Task item:
The records should be copied out again with no alteration.

● ● ● ● ●

(** Whatever its outcome, [clearAddPlayTrack] records the URI with the
    channel and the tier derived from it. *)
Lemma clearAddPlayTrack_current (rev : revision) (mpd : transport)
    (uri : option string) (w : World) :
  let w' := snd (clearAddPlayTrack rev mpd uri w) in
  currentUri (self w') = uri /\
  currentChannel (self w') = Some (getChannelFromUri uri) /\
  currentQuality (self w') = Some (getQualityFromUri uri).
Proof.
  unfold clearAddPlayTrack.
  set (w1 := with_self _ _).
  assert (H1 : currentUri (self w1) = uri /\
               currentChannel (self w1) = Some (getChannelFromUri uri) /\
               currentQuality (self w1) = Some (getQualityFromUri uri))
    by (subst w1; cbn; auto).
  destruct (getStreamUrl (getChannelFromUri uri) (getQualityFromUri uri))
    as [streamUrl|]; [|exact H1].
  destruct (negb (truthy streamUrl)); [exact H1|].
  rewrite send_all_spec.
  destruct (startSSE_self (getChannelFromUri uri) w1) as [request Hs].
  destruct (first_failure mpd (mpd_commands (to_string streamUrl)));
    cbn [snd self emit with_self set_state]; rewrite Hs; cbn; exact H1.
Qed.



(** X8: [resume] after [stop] plays again what was playing: the same
    channel and tier, the same transport sequence with the same stream
    URL.  A play of the [null] or empty URI plays [radio] but records
    nothing to resume: [resume] then does nothing at all. *)
Theorem resume_replays (rev : revision) (mpd mpd' : transport) (w : World) :
  (forall uri u,
     truthy (nullable uri) = true ->
     getStreamUrl (getChannelFromUri uri) (getQualityFromUri uri) = Return (VStr u) ->
     let stopped := stop (snd (clearAddPlayTrack rev mpd uri w)) in
     resume rev mpd' stopped = clearAddPlayTrack rev mpd' uri stopped /\
     mpd_sent (snd (resume rev mpd' stopped)) =
       mpd_sent stopped ++ sent_until mpd' (mpd_commands u) /\
     currentChannel (self (snd (resume rev mpd' stopped))) =
       currentChannel (self stopped)) /\
  (forall uri,
     truthy (nullable uri) = false ->
     let stopped := stop (snd (clearAddPlayTrack rev mpd uri w)) in
     getChannelFromUri uri = "radio" /\
     resume rev mpd' stopped = (Resolved, stopped)).
Proof.
  split.
  - intros uri u Ht Hu stopped.
    destruct (clearAddPlayTrack_current rev mpd uri w) as [Hcu [Hcc _]].
    assert (Hs : currentUri (self stopped) = uri)
      by (subst stopped; rewrite stop_self; exact Hcu).
    assert (Hr : resume rev mpd' stopped = clearAddPlayTrack rev mpd' uri stopped)
      by (unfold resume; now rewrite Hs, Ht).
    split; [exact Hr|]. rewrite Hr. split.
    + now apply clearAddPlayTrack_mpd_sent.
    + destruct (clearAddPlayTrack_current rev mpd' uri stopped) as [_ [Hc' _]].
      rewrite Hc'. subst stopped. rewrite stop_self. cbn [currentChannel].
      now rewrite Hcc.
  - intros uri Ht stopped.
    destruct (clearAddPlayTrack_current rev mpd uri w) as [Hcu _].
    assert (Hs : currentUri (self stopped) = uri)
      by (subst stopped; rewrite stop_self; exact Hcu).
    split.
    + destruct uri as [s|]; [|reflexivity].
      cbn [nullable] in Ht. unfold getChannelFromUri. now rewrite Ht.
    + unfold resume. now rewrite Hs, Ht.
Qed.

● ● ● ● ●

Exercise response:
(** Whatever its outcome, [clearAddPlayTrack] records the URI with the
    channel and the tier derived from it. *)
Lemma clearAddPlayTrack_current (rev : revision) (mpd : transport)
    (uri : option string) (w : World) :
  let w' := snd (clearAddPlayTrack rev mpd uri w) in
  currentUri (self w') = uri /\
  currentChannel (self w') = Some (getChannelFromUri uri) /\
  currentQuality (self w') = Some (getQualityFromUri uri).
Proof.
  unfold clearAddPlayTrack.
  set (w1 := with_self _ _).
  assert (H1 : currentUri (self w1) = uri /\
               currentChannel (self w1) = Some (getChannelFromUri uri) /\
               currentQuality (self w1) = Some (getQualityFromUri uri))
    by (subst w1; cbn; auto).
  destruct (getStreamUrl (getChannelFromUri uri) (getQualityFromUri uri))
    as [streamUrl|]; [|exact H1].
  destruct (negb (truthy streamUrl)); [exact H1|].
  rewrite send_all_spec.
  destruct (startSSE_self (getChannelFromUri uri) w1) as [request Hs].
  destruct (first_failure mpd (mpd_commands (to_string streamUrl)));
    cbn [snd self emit with_self set_state]; rewrite Hs; cbn; exact H1.
Qed.



(** X8: [resume] after [stop] plays again what was playing: the same
    channel and tier, the same transport sequence with the same stream
    URL.  A play of the [null] or empty URI plays [radio] but records
    nothing to resume: [resume] then does nothing at all. *)
Theorem resume_replays (rev : revision) (mpd mpd' : transport) (w : World) :
  (forall uri u,
     truthy (nullable uri) = true ->
     getStreamUrl (getChannelFromUri uri) (getQualityFromUri uri) = Return (VStr u) ->
     let stopped := stop (snd (clearAddPlayTrack rev mpd uri w)) in
     resume rev mpd' stopped = clearAddPlayTrack rev mpd' uri stopped /\
     mpd_sent (snd (resume rev mpd' stopped)) =
       mpd_sent stopped ++ sent_until mpd' (mpd_commands u) /\
     currentChannel (self (snd (resume rev mpd' stopped))) =
       currentChannel (self stopped)) /\
  (forall uri,
     truthy (nullable uri) = false ->
     let stopped := stop (snd (clearAddPlayTrack rev mpd uri w)) in
     getChannelFromUri uri = "radio" /\
     resume rev mpd' stopped = (Resolved, stopped)).
Proof.
  split.
  - intros uri u Ht Hu stopped.
    destruct (clearAddPlayTrack_current rev mpd uri w) as [Hcu [Hcc _]].
    assert (Hs : currentUri (self stopped) = uri)
      by (subst stopped; rewrite stop_self; exact Hcu).
    assert (Hr : resume rev mpd' stopped = clearAddPlayTrack rev mpd' uri stopped)
      by (unfold resume; now rewrite Hs, Ht).
    split; [exact Hr|]. rewrite Hr. split.
    + now apply clearAddPlayTrack_mpd_sent.
    + destruct (clearAddPlayTrack_current rev mpd' uri stopped) as [_ [Hc' _]].
      rewrite Hc'. subst stopped. rewrite stop_self. cbn [currentChannel].
      now rewrite Hcc.
  - intros uri Ht stopped.
    destruct (clearAddPlayTrack_current rev mpd uri w) as [Hcu _].
    assert (Hs : currentUri (self stopped) = uri)
      by (subst stopped; rewrite stop_self; exact Hcu).
    split.
    + destruct uri as [s|]; [|reflexivity].
      cbn [nullable] in Ht. unfold getChannelFromUri. now rewrite Ht.
    + unfold resume. now rewrite Hs, Ht.
Qed.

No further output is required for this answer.